Published in final edited form as: Nature. 2022 May 11;606(7912):120–128. doi: 10.1038/s41586-022-04713-1

Fig. 1 |. Modelling memory T cell states and eQTLs.

Fig. 1 |

a, Single-cell eQTL modelling strategy. We conduct a pseudobulk analysis of memory T cell eQTLs and define single-cell states with continuous canonical variates. These states can be used to identify dynamic memory T cell eQTLs in a single-cell model (shown here binned into low, medium and high for ease of visualization). b, Heat map coloured by scaled Pearson correlations between CVs and normalized expression of select marker genes or surface proteins and gene set scores (weighted sum of scaled gene expression). Correlations are scaled for each marker relative to the most extreme value, which is specified.

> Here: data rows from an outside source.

(* ===== verification/Visitor.v ===== *)
(** Class [TranspilerVisitor] of include/jblang/ast/TranspilerVisitor.h and
    src/ast/TranspilerVisitor.cpp.

    A visit function is a computation over the visitor's state [VState].  It gets
    what [visit(child)] does as computations, so each handler reads as its
    C++ body; file Transpile ties them together over the parse trees.  An
    expression visitor returns the string every caller casts its result to. *)
From S2P Require Import Prelude Errors CppString Types TypeSystem SymbolTable.
From S2P Require Import CodeGenerator Syntax.
#[local] Open Scope Z_scope.

(** The data members.  [m_codeGen] never changes: it is the class argument of the
    handlers.  The trace written to [std::cout] is not kept. *)
Record VState := mkVState {
  m_symbolTable : SymbolTable;
  m_typeSystem : TypeSystem;
  m_first_pass : bool;
  m_output : string;
  m_tempVarCounter : Z;
  addRefCounts : bool;
  m_classNames : list string
}.

(** The constructor; [m_first_pass] is left uninitialised there. *)
Definition VState_init (indeterminate : bool) : VState :=
  mkVState SymbolTable_default TypeSystem_default indeterminate EmptyString 0 true [].

Abbreviation M := (stM VState).

Definition set_symbolTable x s := mkVState x (m_typeSystem s) (m_first_pass s)
  (m_output s) (m_tempVarCounter s) (addRefCounts s) (m_classNames s).
Definition set_typeSystem x s := mkVState (m_symbolTable s) x (m_first_pass s)
  (m_output s) (m_tempVarCounter s) (addRefCounts s) (m_classNames s).
Definition set_first_pass x s := mkVState (m_symbolTable s) (m_typeSystem s) x
  (m_output s) (m_tempVarCounter s) (addRefCounts s) (m_classNames s).
Definition set_output x s := mkVState (m_symbolTable s) (m_typeSystem s) (m_first_pass s)
  x (m_tempVarCounter s) (addRefCounts s) (m_classNames s).
Definition set_tempVarCounter x s := mkVState (m_symbolTable s) (m_typeSystem s)
  (m_first_pass s) (m_output s) x (addRefCounts s) (m_classNames s).
Definition set_addRefCounts x s := mkVState (m_symbolTable s) (m_typeSystem s)
  (m_first_pass s) (m_output s) (m_tempVarCounter s) x (m_classNames s).
Definition set_classNames x s := mkVState (m_symbolTable s) (m_typeSystem s)
  (m_first_pass s) (m_output s) (m_tempVarCounter s) (addRefCounts s) x.

(** [m_output << s]. *)
Definition out (s : string) : M unit := modify (λ st, set_output (m_output st +:+ s) st).

Definition first_pass : M bool := gets m_first_pass.
Definition sym {A} (f : SymbolTable → A) : M A := gets (λ s, f (m_symbolTable s)).
Definition sym_upd (f : SymbolTable → SymbolTable) : M unit :=
  modify (λ s, set_symbolTable (f (m_symbolTable s)) s).
Definition types {A} (f : TypeSystem → A) : M A := gets (λ s, f (m_typeSystem s)).
Definition types_out {A} (f : TypeSystem → outcome A) : M A :=
  o ← gets (λ s, f (m_typeSystem s)); lift o.
Definition types_upd (f : TypeSystem → outcome TypeSystem) : M unit :=
  ts ← types_out f; modify (set_typeSystem ts).

(** A member function that changes the tables and returns a value. *)
Definition types_res {A} (f : TypeSystem → outcome (A * TypeSystem)) : M A :=
  r ← types_out f;
  _ ← modify (set_typeSystem r.2);
  mret r.1.

Definition indentation : M string := sym getIndentLevel.

(** [addSymbol] with its two default arguments. *)
Definition add_symbol (name : string) (type : Ty) : M unit :=
  st ← sym (addSymbol name type EmptyString EmptyString);
  st ← lift st;
  modify (set_symbolTable st).

Definition setCurrentFunc (f : option Function) : M unit := sym_upd (with_currentFunc f).

Definition is_pointer_var (v : option Variable_) : bool :=
  match v with Some v => m_isPointer (v_type v) | None => false end.

Section visitor.
Context `{CG : CodeGenerator}.

(** ** Types from the source text *)
Definition resolveTypeFromContext (ctx : option typeSpec) : M Ty :=
  match ctx with
  | None => mret (Type_base BVoid)
  | Some ctx =>
      let typeText := typeSpec_text ctx in
      prefix ← lift (substr typeText 0 6);
      if decide (prefix = "struct") then
        structName ← lift (substr typeText 6 npos);
        let size := str_size structName in
        let isPointer :=
          negb (bool_decide (structName = EmptyString))
          && bool_decide (String.get (String.length structName - 1) structName = Some "*"%char) in
        structName ← (if isPointer then lift (substr structName 0 (size_sub size 1))
                      else mret structName);
        structType ← types_out (resolveType structName);
        mret (if isPointer then setPointer true structType else structType)
      else types_out (resolveType typeText)
  end.

Definition getArrayFromCode (ctx : arrayDecl) : M Ty :=
  type ← resolveTypeFromContext (Some (ad_type ctx));
  sizes ← foldM (λ sizes size,
            n ← match size with
                | AS_identifier defineVal =>
                    v ← types (getDefineValue defineVal); lift (stoi v)
                | AS_integer text => lift (stoi text)
                end;
            mret (sizes ++ [n])) (ad_sizes ctx) [];
  mret (setArray (ad_name ctx) sizes type).

(** The branch on [arrayDecl()] that every declaration makes. *)
Definition declaratorFromCode (d : declarator) : M (string * Ty) :=
  match d with
  | D_array a => type ← getArrayFromCode a; mret (getArrayName type, type)
  | D_plain t name => type ← resolveTypeFromContext (Some t); mret (name, type)
  end.

(** The loop over [paramList()->param()], appending to [params]. *)
Definition paramsFromCode (ps : option (list declarator)) (params : list (string * Ty))
    : M (list (string * Ty)) :=
  match ps with
  | None => mret params
  | Some ps => foldM (λ params p, d ← declaratorFromCode p; mret (params ++ [d])) ps params
  end.

Definition getStructFromCode (ctx : structDecl) : M Ty :=
  let structName := sd_name ctx in
  fp ← first_pass;
  _ ← whenM fp (types_upd (λ ts, Ret (registerStruct structName ts).2));
  members ← foldM (λ members m, d ← declaratorFromCode m; mret (members ++ [d]))
              (sd_members ctx) [];
  types_res (setStructMembers structName members).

Other correlations of interest are also written in italics and non-significant correlations are crossed out. c, Uniform manifold approximation and projection (UMAP) plots coloured by CV1 score (left), top 20% of cells based on innateness gene set score (red) (middle) and normalized GNLY expression (right). d, UMAP plots coloured by CV2 score (left), CD25 protein expression (middle) and normalized FOXP3 expression (right). Colours for CV scores range from low (green) to high (purple). Colours for expression range from minimum (blue) to maximum (yellow).